* **Your assignment**
Output range, inclusive: from the line containing "apply (IH r3" to the line containing "(** C2, counterexample: on". Restate those lines from the data below word for word and only those.

Source data:

------------------------------

(** The timer table holds at most the timer the ref points to. *)
Definition tidy (s : state) : Prop :=
  pending (timers s) = ∅ \/
  exists id t, pending (timers s) = {[ id := t ]} /\
               slideTimeoutRef s = Some id /\ (1 <= id)%nat.

(** What holds of every state of a session. *)
Record invariant (s : state) : Prop := {
  inv_index : 0 <= currentSlideIndex s < slides_length;
  inv_fresh : (1 <= next_id (timers s))%nat;
  inv_pending :
    pending (timers s) = ∅ \/
    exists id t,
      pending (timers s) = {[ id := t ]} /\
      slideTimeoutRef s = Some id /\ (1 <= id)%nat /\
      isPlaying s = true /\
      captured t = currentSlideIndex s /\
      currentSlideIndex s < slides_length - 1
}.
End WithSlides.

End Viewer.

(* ===================================================================== *)
(** * Capture and mux controller: [handleDownload] *)
(* ===================================================================== *)

Module Capture.
Import Timers.

(** The calls of [handleDownload] that can throw or reject, in program
    order. *)
Inductive call :=
| GetContext | CaptureStream | NewAudioContext | FetchAudio
| ReadArrayBuffer | DecodeAudioData | CreateAudioNodes | NewMediaStream
| NewMediaRecorder | RecorderStart | AudioStart | LoadImages
| RecorderStop.

(** What is thrown: an [Error] with its message, or another value (an
    image that fails to load rejects with an event). *)
Inductive exn := JsError (message : string) | NotAnError.

(** The environment decides which calls fail. *)
Definition oracle := call -> option exn.
(** On a stream [pre] of whole blocks, whatever follows it: the walker
    gets through [pre], leaving an image [d1], and goes on with what
    follows; or a fixup fails inside [pre]. *)
Lemma relocatePE_framed_app (pre : list byte) :
  framed pre ->
  forall delta data,
    (exists d1, forall rest,
        relocatePE (pre ++ rest) delta data = relocatePE rest delta d1) \/
    (exists res d1,
        (res = Err ErrPeRelocOutOfBound \/ res = Panic) /\
        forall rest, relocatePE (pre ++ rest) delta data = (res, d1)).
Proof.
  induction 1 as [|hdr ents pre Hh He Hf IH]; intros delta data.
  - left. exists data. reflexivity.
  - destruct (relocateEntries_block ents (entryCount (blockSizeOf hdr))
                (pageRVAOf hdr) delta data He)
      as [(data' & Hd) | (res & data' & Hres & Hs)].
    + destruct (IH delta data') as [(d1 & H1) | (res & d1 & Hres & H1)].
      * left. exists d1. intro rest.
        rewrite <- !app_assoc, relocatePE_header, Hd by exact Hh. apply H1.
      * right. exists res, d1. split; [exact Hres|]. intro rest.
        rewrite <- !app_assoc, relocatePE_header, Hd by exact Hh. apply H1.
    + right. exists res, data'. split; [exact Hres|]. intro rest.
      rewrite <- !app_assoc, relocatePE_header, Hs by exact Hh. reflexivity.
Qed.

(** A successful walk has read a stream of whole blocks. *)
Lemma relocatePE_Ok_framed (n : nat) :
  forall r delta data,
    (length r <= n)%nat -> fst (relocatePE r delta data) = Ok -> framed r.
Proof.
  induction n as [|n IH]; intros r delta data Hn Hok.
  - destruct r; [constructor | cbn [length] in Hn; lia].
  - destruct (Nat.lt_ge_cases (length r) 8) as [Hs|Hl].
    + destruct r as [|b r]; [constructor|]. exfalso.
      destruct (Nat.lt_ge_cases (length (b :: r)) 4).
      * rewrite relocatePE_short_pageRVA in Hok by (cbn [length] in *; lia).
        discriminate.
      * rewrite relocatePE_short_blockSize in Hok by lia. discriminate.
    + rewrite <- (firstn_skipn 8 r) in Hok |- *.
      assert (length (firstn 8 r) = 8%nat) as Hh by (rewrite length_firstn; lia).
      rewrite relocatePE_header in Hok by exact Hh.
      destruct (relocateEntries (skipn 8 r) 0 _ _ delta data)
        as [r3 data'|res data'] eqn:He.
      * apply relocateEntries_Done_inv in He.
        destruct He as (ents & Hr & Hlen & _). rewrite Hr.
        pose proof (entryCount_nonneg (blockSizeOf (firstn 8 r))).
        apply framed_block; [exact Hh | lia |].
        apply (IH r3 delta data'); [|exact Hok].
        apply (f_equal (@length byte)) in Hr.
        rewrite length_app, length_skipn in Hr. lia.
      * apply relocateEntries_Stop_inv in He. destruct He as [He _].
        cbn [fst] in Hok. subst res.
        destruct He as [He|[He|He]]; discriminate.
Qed.

(** ** relocatePE: a header of page RVA 0 and block size 0 *)

(** C2, counterexample: on the stream that holds nothing but the header
    of page RVA 0 and block size 0, the walk does not end successfully;
    it fails to read an entry. *)
Lemma zeroHeader_not_terminator :
  pageRVAOf zeroHeader = 0 /\ blockSizeOf zeroHeader = 0 /\
  relocatePE zeroHeader 0 [] = (Err ErrPeFailToGetEntry, []).
Proof. repeat split. Qed.

(** C2, as the code has it: a header of page RVA 0 and block size 0 is a
    block like any other, of [(0 - 8) mod 2^32 / 2 = 2147483644] entries;
    the walker goes on to read them, and with fewer bytes than that many
    entries after the header the walk ends in [ErrPeFailToGetEntry] (or in
    the failure of a fixup among the bytes read as entries), not in
    success. *)
Theorem zeroHeader_reads_entries (rest : list byte) (delta : Z) (data : list byte) :
  len rest < 2 * 2147483644 ->
  entryCount (blockSizeOf zeroHeader) = 2147483644 /\
  unless_fixup_fails (fst (relocatePE (zeroHeader ++ rest) delta data))
    (Err ErrPeFailToGetEntry).
Proof.
  intro H. split; [reflexivity|].
  rewrite relocatePE_header by reflexivity.
  destruct (relocateEntries_short rest 0 (entryCount (blockSizeOf zeroHeader))
              (pageRVAOf zeroHeader) delta data) as (res & d & -> & Hres).
  - change (entryCount (blockSizeOf zeroHeader)) with 2147483644. lia.
  - exact Hres.
Qed.

Lemma zeroHeader_reads_entries_witness :
  unless_fixup_fails
    (fst (relocatePE (zeroHeader ++ repeat Byte.x00 8) 1 (repeat Byte.x00 16)))
    (Err ErrPeFailToGetEntry).
Proof.
  apply (zeroHeader_reads_entries (repeat Byte.x00 8) 1 (repeat Byte.x00 16)).
  unfold len. cbn [length repeat]. lia.
Defined.

(** ** relocatePE: one DIR64 entry *)

Lemma relocAddr_range (pageRVA entryOffset : Z) :
  0 <= relocAddr pageRVA entryOffset < 2 ^ 32.
Proof. unfold relocAddr, uint32. apply Z.mod_pos_bound. lia. Qed.

(** At or after the end of the image: the error of the source. *)
Lemma relocateDIR64_out_of_bound (pageRVA entryOffset delta : Z) (data : list byte) :
  len data < 2 ^ 32 ->
  len data <= relocAddr pageRVA entryOffset ->
  relocateDIR64 pageRVA entryOffset delta data = (Err ErrPeRelocOutOfBound, data).
Proof.
  intros Hl Ha. unfold relocateDIR64. fold (relocAddr pageRVA entryOffset).
  rewrite (uint32_small (len data)) by (pose proof (len_nonneg data); lia).
  destruct (relocAddr pageRVA entryOffset >=? len data) eqn:E; [reflexivity|].
  rewrite Z.geb_leb in E. apply Z.leb_gt in E. lia.
Qed.
(** In a buffer [pre ++ texts-with-blank-lines ++ post] the text of each
    unit is the slice at the span where [placed_at] puts it, and the last
    span ends where [post] begins. *)
Lemma placed_sources (nl : B) src U (texts : list (list B)) :
  Forall2 (fun u t => source_of src u = Some t) U texts →
  ∀ pre post,
    Forall2 (fun k t =>
               1 ≤ sp_start k
               ∧ sp_end k ≤ 1 + len (pre ++ blank_line_separated nl texts ++ post)
               ∧ slice (pre ++ blank_line_separated nl texts ++ post)
                   (sp_start k - 1) (sp_end k - 1) = Some t)
            (placed_at src (len pre) U) texts
    ∧ ∀ k, last (placed_at src (len pre) U) = Some k →
           sp_end k = 1 + len pre + len (blank_line_separated nl texts).
Proof.
  induction 1 as [|u t U texts Hut HF IH]; intros pre post.
  { split; [constructor|done]. }
  pose proof (slice_length _ _ _ _ Hut) as Hlen.
  rewrite blank_line_separated_cons. simpl placed_at.
  rewrite <- Hlen.
  destruct HF as [|u' t' U' texts' Hut' HF'].
  - simpl. rewrite app_nil_r. split.
    + constructor; [|constructor]. simpl. split_and!.
      * unfold len. lia.
      * unfold len. rewrite !length_app. lia.
      * replace (1 + len pre - 1) with (len pre) by lia.
        replace (1 + (len pre + len t) - 1) with (len pre + len t) by lia.
        apply slice_middle.
    + intros k [= <-]. simpl. lia.
  - set (rest := blank_line_separated nl (t' :: texts')) in *.
    specialize (IH (pre ++ t ++ [nl; nl]) post).
    assert (len (pre ++ t ++ [nl; nl]) = len pre + len t + 2) as Hpre.
    { unfold len. rewrite !length_app. simpl. lia. }
    rewrite Hpre in IH.
    assert ((pre ++ t ++ [nl; nl]) ++ rest ++ post
            = pre ++ (t ++ [nl; nl] ++ rest) ++ post) as Hout.
    { by rewrite <- !app_assoc. }
    rewrite Hout in IH. destruct IH as [IH1 IH2]. split.
    + constructor; [|exact IH1]. simpl. split_and!.
      * unfold len. lia.
      * unfold len. rewrite !length_app. lia.
      * replace (1 + len pre - 1) with (len pre) by lia.
        replace (1 + (len pre + len t) - 1) with (len pre + len t) by lia.
        rewrite <- (app_assoc t). apply slice_middle.
    + intros k Hk.
      assert (last (placed_at src (len pre + len t + 2) (u' :: U')) = Some k)
        as Hk'.
      { simpl in Hk |- *. exact Hk. }
      rewrite (IH2 k Hk'). unfold len. rewrite !length_app. simpl. lia.
Qed.
(** * zero-to-llama: a shallow embedding of the Llama-2 inference notebook

    The notebook [zero_to_llama.ipynb] defines rotary position encoding,
    RMS normalisation, grouped-query attention with a key/value cache, the
    gated feed-forward block, and their composition into a decoder.

    Tensors are dense arrays; they are embedded as a shape together with an
    index function.  Scalars are real numbers: float32 rounding is not
    modelled, so an equality below is the exact-arithmetic counterpart of an
    equality "within floating-point tolerance".  The only non-finite value
    the code builds on purpose, the [-inf] of the causal mask, is kept as a
    separate constructor.  Python exceptions are values of [exn]; a method
    that mutates [self] returns the object as it is left behind, also when
    it raises. *)

From Stdlib Require Import Reals Lra Lia ZArith List Bool Arith PeanoNat.
From Stdlib Require Import FunctionalExtensionality.
From Stdlib Require String Ascii.
Import ListNotations.

Set Implicit Arguments.

(** ** Exceptions and results *)

(** The Python exceptions the code can raise.  [OutsideModel] is not one of
    them: it marks the one result the embedding cannot hold, that of
    [rope] with a float tensor with an infinite entry in place of the
    complex table, which has NaN and infinite values. *)
Inductive exn : Type :=
| AssertionError
| RuntimeError
| IndexError
| AttributeError
| ZeroDivisionError
| OutsideModel.
(** * The response screener of pkg/ipfs/screener.go

    A shallow embedding of [Screener.ScreenResponse] and of the five filter
    passes it runs, followed by the properties of the screener that the
    specification states.

    Go values are embedded as follows.
    - [int64] is a [Z]; the only arithmetic the screener does on it is
      comparison, which does not wrap.
    - a [string] is a [string], a [[]byte] is a list of bytes, a slice is a
      list (the nil slice and the empty slice are both [[]]; the screener
      only appends to slices and ranges over them).
    - a [map] is an [option (gmap K V)]: [None] is the nil map, which can be
      read and ranged over but not assigned to (assignment panics).
    - the objects reached through the arguments of [ScreenResponse] and its
      freshly allocated response live in a [Store]; every pass is a
      computation over the store that either returns a value or panics. *)

From Stdlib Require Import ZArith.
From Stdlib.Strings Require Byte.
From stdpp Require Import base option list gmap strings fin_maps.

Definition bytes : Type := list Byte.byte.

(** ** Client filters (StreamFilters)

    The declarations of [StreamFilters] and of its five filters are not in
    the source file: each record below has the fields the screener reads,
    with the types of the specification's data model (the address, topic
    and key sets are the [[]string] slices the checks range over). *)

(** Modelled from the spec: [HeaderFilter], [{off, startBlock, endBlock,
    includeUncles}]. *)
Module HeaderFilter.
Record t : Type := mk
  { Off : bool; StartingBlock : Z; EndingBlock : Z; Uncles : bool }.
End HeaderFilter.
(** * The Streamlit proxy: connection registry and session lifecycle

    A shallow embedding of [lib/streamlit/proxy/Proxy.py].  The [Proxy]
    object keeps a table from report names to [ProxyConnection] objects
    and stops the Tornado event loop once that table is empty.

    Python objects are mutable and compared with [is], so the embedding
    keeps an explicit object store: a [ProxyConnection] is referred to by
    its address, the table [_connections] maps names to addresses, and
    [is] is equality of addresses.  Everything the methods do to the
    outside world (stopping the loop, opening a browser, scheduling a
    timer, sending the initial report message) is appended to a trace.
    [LOGGER.debug] calls have no effect on the state and are left out. *)

From stdpp Require Import gmap strings list fin_maps.

Open Scope string_scope.
Open Scope list_scope.
Open Scope nat_scope.

(** ** Objects *)

(** Address of a [ProxyConnection] object in the store. *)
Abbreviation oid := nat (only parsing).
(** Identity of a client queue and of a web socket. *)
Abbreviation qid := nat (only parsing).
Abbreviation wsid := nat (only parsing).

Module ProxyConnection.

(** State of the single upstream ("local") connection of a session. *)
Inductive producer_link := LinkOpen | LinkTerminated.

(** Modelled from the spec: the class [ProxyConnection] of
    [streamlit.proxy] is not part of the sources; its fields follow the
    Session record of the data model (name, id, producer link, observer
    queues, grace-period flag). *)
Record t := mk {
  name : string;
  id : string;
  producerLink : option producer_link;
  observerQueues : gset qid;
  inGracePeriod : bool
}.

------------------------------

* **Problem solution**
        apply (IH r3 delta data'); [|exact Hok].
        apply (f_equal (@length byte)) in Hr.
        rewrite length_app, length_skipn in Hr. lia.
      * apply relocateEntries_Stop_inv in He. destruct He as [He _].
        cbn [fst] in Hok. subst res.
        destruct He as [He|[He|He]]; discriminate.
Qed.

(** ** relocatePE: a header of page RVA 0 and block size 0 *)

(** C2, counterexample: on the stream that holds nothing but the header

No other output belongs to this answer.